[Recorded data]
>>>

(** A call [n + 1] levels deep has [2 ^ n] activations at depth 1. *)
Lemma leaves_count T n : forall fr,
  fr_depth fr = Z.of_nat (S n) ->
  List.length (filter is_leaf (branches T (S n) fr)) = Nat.pow 2 n.
Proof.
  induction n as [|n IH]; intros fr Hd.
  - cbn. unfold is_leaf. rewrite Hd. reflexivity.
  - remember (S n) as m eqn:Em.
    cbn [branches filter].
    replace (is_leaf fr) with false
      by (unfold is_leaf; symmetry; apply Z.eqb_neq; lia).
    rewrite filter_app, length_app.
    subst m.
    rewrite !IH by (cbn [fr_depth left_child right_child]; lia).
    cbn [Nat.pow]. lia.
Qed.

End Helpers.

(** * The claims *)

Section Claims.

Context {P : Platform}.

(** C1.  For a tree whose depth [d] is not negative, whose colormap is
    registered and whose levels are within float range, whatever the angle,
    the shrink factor and the starting pose, [draw_tree] returns normally as
    soon as [d + 1] nested activations are allowed, and it has drawn exactly
    [2 ^ d - 1] segments; for [d = 0] it has drawn none. *)
Theorem draw_tree_segment_count fuel x y length angle0 s :
  0 <= depth (self s) -> (Z.to_nat (depth (self s)) < fuel)%nat ->
  cmap_registered (cmap_tree (self s)) = true ->
  in_float_range (self s) 1 (depth (self s)) ->
  exists new,
    emits (draw_tree fuel x y length angle0 None) s new /\
    Z.of_nat (List.length new) = 2 ^ depth (self s) - 1 /\
    (depth (self s) = 0 -> new = []).
Proof.
  intros H0 Hf Hc Hr.
  eexists. split; [|split].
  - apply drawn_emits, draw_tree_public; assumption.
  - rewrite length_map, branches_length, Z2Nat.id; trivial.
  - intros ->. reflexivity.
Qed.

(** C2, as amended.  For a tree whose depth is negative the guard
    [current_depth == 0] is never met, and [draw_tree] never returns
    normally, whatever is allowed and whatever the colormap: it ends with an
    exception.  With a registered colormap and the levels it reaches within
    float range that exception is [RecursionError], and what it has drawn by
    then are the segments of the first activations along the leftmost path:
    not zero of them but, for any number [n], at least [n] once enough
    nested activations are allowed. *)
Theorem draw_tree_negative_depth x y length angle0 s :
  depth (self s) < 0 ->
  (forall fuel,
     exists e, fst (draw_tree fuel x y length angle0 None s) = inl e) /\
  (cmap_registered (cmap_tree (self s)) = true ->
   forall fuel,
     in_float_range (self s) (depth (self s) - Z.of_nat fuel)
       (depth (self s)) ->
     exists new,
       draw_tree fuel x y length angle0 None s
       = (inl RecursionError,
          mkStore (self s) (ax s ++ map (line_of (self s)) new)
            (calls s ++ new)) /\
       exists n,
         new = left_spine (self s) n (frame_of x y length angle0 None s)) /\
  (cmap_registered (cmap_tree (self s)) = true ->
   forall n : nat,
   exists enough : nat,
   forall fuel,
     (enough <= fuel)%nat ->
     in_float_range (self s) (depth (self s) - Z.of_nat fuel)
       (depth (self s)) ->
     exists new,
       draw_tree fuel x y length angle0 None s
       = (inl RecursionError,
          mkStore (self s) (ax s ++ map (line_of (self s)) new)
            (calls s ++ new)) /\
       (n <= List.length new)%nat).
Proof.
  intros Hd.
  assert (Hrun : cmap_registered (cmap_tree (self s)) = true ->
    forall fuel,
      in_float_range (self s) (depth (self s) - Z.of_nat fuel)
        (depth (self s)) ->
      draw_tree fuel x y length angle0 None s
      = (inl RecursionError,
         drawn s (left_spine (self s) fuel
                    (frame_of x y length angle0 None s)))).
  { intros Hc fuel Hr.
    rewrite draw_tree_defaults.
    apply call_negative; [exact Hd|].
    cbn [frame_of fr_depth current_depth_of].
    intros k Hk.
    apply (in_range_can_draw (self s) (depth (self s) - Z.of_nat fuel)
             (depth (self s))); [exact Hc | lia | exact Hr | lia]. }
  split; [|split].
  - intros fuel. rewrite draw_tree_defaults.
    apply call_negative_fails. exact Hd.
  - intros Hc fuel Hr.
    eexists. split; [apply (Hrun Hc fuel Hr)|].
    exists fuel. reflexivity.
  - intros Hc n. exists n. intros fuel Hn Hr.
    eexists. split; [apply (Hrun Hc fuel Hr)|].
    now rewrite left_spine_length.
Qed.

(** C3.  A call whose current depth is positive, on a tree with a registered
    colormap and levels within float range, draws its own segment first,
    then everything the call with heading [+ self.angle] draws, then
    everything the call with heading [- self.angle] draws; [L] and [R] are
    what those two calls draw from any store of the same tree. *)
Theorem draw_tree_preorder fuel x y length angle0 depth0 s :
  let T := self s in
  let d := current_depth_of depth0 s in
  let a := current_angle_of angle0 in
  let x2 := fadd x (fmul length (np_cos a)) in
  let y2 := fadd y (fmul length (np_sin a)) in
  let new_length := fmul length (factor T) in
  0 < d -> depth T <> 0 -> (Z.to_nat d <= fuel)%nat ->
  cmap_registered (cmap_tree T) = true -> in_float_range T 1 d ->
  exists L R,
    (forall s1, self s1 = T ->
       emits (draw_tree fuel x2 y2 new_length
                (Some (fadd a (angle T))) (Some (d - 1))) s1 L) /\
    (forall s1, self s1 = T ->
       emits (draw_tree fuel x2 y2 new_length
                (Some (fsub a (angle T))) (Some (d - 1))) s1 R) /\
    emits (draw_tree (S fuel) x y length angle0 depth0) s
      (line_of T (mkFrame x y length a d) :: L ++ R).
Proof.
  intros T d a x2 y2 new_length Hd HT Hf Hc Hr.
  assert (Hdraw : forall k, 1 <= k <= d -> can_draw T k = true)
    by (apply in_range_can_draw; assumption).
  set (fr := mkFrame x y length a d).
  set (n := Z.to_nat (d - 1)).
  assert (Hn : Z.of_nat n = d - 1) by (subst n; lia).
  exists (map (line_of T) (branches T n (left_child T fr))),
    (map (line_of T) (branches T n (right_child T fr))).
  split; [|split].
  - intros s1 <-. apply drawn_emits.
    apply (call_branches n fuel (left_child (self s1) fr) s1);
      [cbn; lia | lia | intros k Hk; apply Hdraw; lia].
  - intros s1 <-. apply drawn_emits.
    apply (call_branches n fuel (right_child (self s1) fr) s1);
      [cbn; lia | lia | intros k Hk; apply Hdraw; lia].
  - rewrite <- map_app.
    change (emits (draw_tree (S fuel) x y length angle0 depth0) s
              (map (line_of (self s)) (branches (self s) (S n) fr))).
    apply drawn_emits.
    rewrite draw_tree_defaults.
    apply call_branches; [cbn; lia | lia | intros k Hk; apply Hdraw; lia].
Qed.

(** C4.  The segments a tree of depth [d >= 0], with a registered colormap
    and levels within float range, draws from the root point
    [(x, y)] are [continuous]: the first starts at [(x, y)], and the two runs
    of segments that follow it (those of the two calls it makes, by C3) each
    begin where it ends, and so on down the [d] levels. *)
Theorem draw_tree_continuity fuel x y length angle0 s :
  0 <= depth (self s) -> (Z.to_nat (depth (self s)) < fuel)%nat ->
  cmap_registered (cmap_tree (self s)) = true ->
  in_float_range (self s) 1 (depth (self s)) ->
  exists new,
    emits (draw_tree fuel x y length angle0 None) s new /\
    continuous (Z.to_nat (depth (self s))) (x, y) new.
Proof.
  intros H0 Hf Hc Hr.
  eexists. split.
  - apply drawn_emits, draw_tree_public; assumption.
  - apply (continuous_branches (self s) _ (frame_of x y length angle0 None s)).
Qed.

<<<

Could you output every entry above exactly as it stands?

» **EXERCISE ANSWER**:
(** A call [n + 1] levels deep has [2 ^ n] activations at depth 1. *)
Lemma leaves_count T n : forall fr,
  fr_depth fr = Z.of_nat (S n) ->
  List.length (filter is_leaf (branches T (S n) fr)) = Nat.pow 2 n.
Proof.
  induction n as [|n IH]; intros fr Hd.
  - cbn. unfold is_leaf. rewrite Hd. reflexivity.
  - remember (S n) as m eqn:Em.
    cbn [branches filter].
    replace (is_leaf fr) with false
      by (unfold is_leaf; symmetry; apply Z.eqb_neq; lia).
    rewrite filter_app, length_app.
    subst m.
    rewrite !IH by (cbn [fr_depth left_child right_child]; lia).
    cbn [Nat.pow]. lia.
Qed.

End Helpers.

(** * The claims *)

Section Claims.

Context {P : Platform}.

(** C1.  For a tree whose depth [d] is not negative, whose colormap is
    registered and whose levels are within float range, whatever the angle,
    the shrink factor and the starting pose, [draw_tree] returns normally as
    soon as [d + 1] nested activations are allowed, and it has drawn exactly
    [2 ^ d - 1] segments; for [d = 0] it has drawn none. *)
Theorem draw_tree_segment_count fuel x y length angle0 s :
  0 <= depth (self s) -> (Z.to_nat (depth (self s)) < fuel)%nat ->
  cmap_registered (cmap_tree (self s)) = true ->
  in_float_range (self s) 1 (depth (self s)) ->
  exists new,
    emits (draw_tree fuel x y length angle0 None) s new /\
    Z.of_nat (List.length new) = 2 ^ depth (self s) - 1 /\
    (depth (self s) = 0 -> new = []).
Proof.
  intros H0 Hf Hc Hr.
  eexists. split; [|split].
  - apply drawn_emits, draw_tree_public; assumption.
  - rewrite length_map, branches_length, Z2Nat.id; trivial.
  - intros ->. reflexivity.
Qed.

(** C2, as amended.  For a tree whose depth is negative the guard
    [current_depth == 0] is never met, and [draw_tree] never returns
    normally, whatever is allowed and whatever the colormap: it ends with an
    exception.  With a registered colormap and the levels it reaches within
    float range that exception is [RecursionError], and what it has drawn by
    then are the segments of the first activations along the leftmost path:
    not zero of them but, for any number [n], at least [n] once enough
    nested activations are allowed. *)
Theorem draw_tree_negative_depth x y length angle0 s :
  depth (self s) < 0 ->
  (forall fuel,
     exists e, fst (draw_tree fuel x y length angle0 None s) = inl e) /\
  (cmap_registered (cmap_tree (self s)) = true ->
   forall fuel,
     in_float_range (self s) (depth (self s) - Z.of_nat fuel)
       (depth (self s)) ->
     exists new,
       draw_tree fuel x y length angle0 None s
       = (inl RecursionError,
          mkStore (self s) (ax s ++ map (line_of (self s)) new)
            (calls s ++ new)) /\
       exists n,
         new = left_spine (self s) n (frame_of x y length angle0 None s)) /\
  (cmap_registered (cmap_tree (self s)) = true ->
   forall n : nat,
   exists enough : nat,
   forall fuel,
     (enough <= fuel)%nat ->
     in_float_range (self s) (depth (self s) - Z.of_nat fuel)
       (depth (self s)) ->
     exists new,
       draw_tree fuel x y length angle0 None s
       = (inl RecursionError,
          mkStore (self s) (ax s ++ map (line_of (self s)) new)
            (calls s ++ new)) /\
       (n <= List.length new)%nat).
Proof.
  intros Hd.
  assert (Hrun : cmap_registered (cmap_tree (self s)) = true ->
    forall fuel,
      in_float_range (self s) (depth (self s) - Z.of_nat fuel)
        (depth (self s)) ->
      draw_tree fuel x y length angle0 None s
      = (inl RecursionError,
         drawn s (left_spine (self s) fuel
                    (frame_of x y length angle0 None s)))).
  { intros Hc fuel Hr.
    rewrite draw_tree_defaults.
    apply call_negative; [exact Hd|].
    cbn [frame_of fr_depth current_depth_of].
    intros k Hk.
    apply (in_range_can_draw (self s) (depth (self s) - Z.of_nat fuel)
             (depth (self s))); [exact Hc | lia | exact Hr | lia]. }
  split; [|split].
  - intros fuel. rewrite draw_tree_defaults.
    apply call_negative_fails. exact Hd.
  - intros Hc fuel Hr.
    eexists. split; [apply (Hrun Hc fuel Hr)|].
    exists fuel. reflexivity.
  - intros Hc n. exists n. intros fuel Hn Hr.
    eexists. split; [apply (Hrun Hc fuel Hr)|].
    now rewrite left_spine_length.
Qed.

(** C3.  A call whose current depth is positive, on a tree with a registered
    colormap and levels within float range, draws its own segment first,
    then everything the call with heading [+ self.angle] draws, then
    everything the call with heading [- self.angle] draws; [L] and [R] are
    what those two calls draw from any store of the same tree. *)
Theorem draw_tree_preorder fuel x y length angle0 depth0 s :
  let T := self s in
  let d := current_depth_of depth0 s in
  let a := current_angle_of angle0 in
  let x2 := fadd x (fmul length (np_cos a)) in
  let y2 := fadd y (fmul length (np_sin a)) in
  let new_length := fmul length (factor T) in
  0 < d -> depth T <> 0 -> (Z.to_nat d <= fuel)%nat ->
  cmap_registered (cmap_tree T) = true -> in_float_range T 1 d ->
  exists L R,
    (forall s1, self s1 = T ->
       emits (draw_tree fuel x2 y2 new_length
                (Some (fadd a (angle T))) (Some (d - 1))) s1 L) /\
    (forall s1, self s1 = T ->
       emits (draw_tree fuel x2 y2 new_length
                (Some (fsub a (angle T))) (Some (d - 1))) s1 R) /\
    emits (draw_tree (S fuel) x y length angle0 depth0) s
      (line_of T (mkFrame x y length a d) :: L ++ R).
Proof.
  intros T d a x2 y2 new_length Hd HT Hf Hc Hr.
  assert (Hdraw : forall k, 1 <= k <= d -> can_draw T k = true)
    by (apply in_range_can_draw; assumption).
  set (fr := mkFrame x y length a d).
  set (n := Z.to_nat (d - 1)).
  assert (Hn : Z.of_nat n = d - 1) by (subst n; lia).
  exists (map (line_of T) (branches T n (left_child T fr))),
    (map (line_of T) (branches T n (right_child T fr))).
  split; [|split].
  - intros s1 <-. apply drawn_emits.
    apply (call_branches n fuel (left_child (self s1) fr) s1);
      [cbn; lia | lia | intros k Hk; apply Hdraw; lia].
  - intros s1 <-. apply drawn_emits.
    apply (call_branches n fuel (right_child (self s1) fr) s1);
      [cbn; lia | lia | intros k Hk; apply Hdraw; lia].
  - rewrite <- map_app.
    change (emits (draw_tree (S fuel) x y length angle0 depth0) s
              (map (line_of (self s)) (branches (self s) (S n) fr))).
    apply drawn_emits.
    rewrite draw_tree_defaults.
    apply call_branches; [cbn; lia | lia | intros k Hk; apply Hdraw; lia].
Qed.

(** C4.  The segments a tree of depth [d >= 0], with a registered colormap
    and levels within float range, draws from the root point
    [(x, y)] are [continuous]: the first starts at [(x, y)], and the two runs
    of segments that follow it (those of the two calls it makes, by C3) each
    begin where it ends, and so on down the [d] levels. *)
Theorem draw_tree_continuity fuel x y length angle0 s :
  0 <= depth (self s) -> (Z.to_nat (depth (self s)) < fuel)%nat ->
  cmap_registered (cmap_tree (self s)) = true ->
  in_float_range (self s) 1 (depth (self s)) ->
  exists new,
    emits (draw_tree fuel x y length angle0 None) s new /\
    continuous (Z.to_nat (depth (self s))) (x, y) new.
Proof.
  intros H0 Hf Hc Hr.
  eexists. split.
  - apply drawn_emits, draw_tree_public; assumption.
  - apply (continuous_branches (self s) _ (frame_of x y length angle0 None s)).
Qed.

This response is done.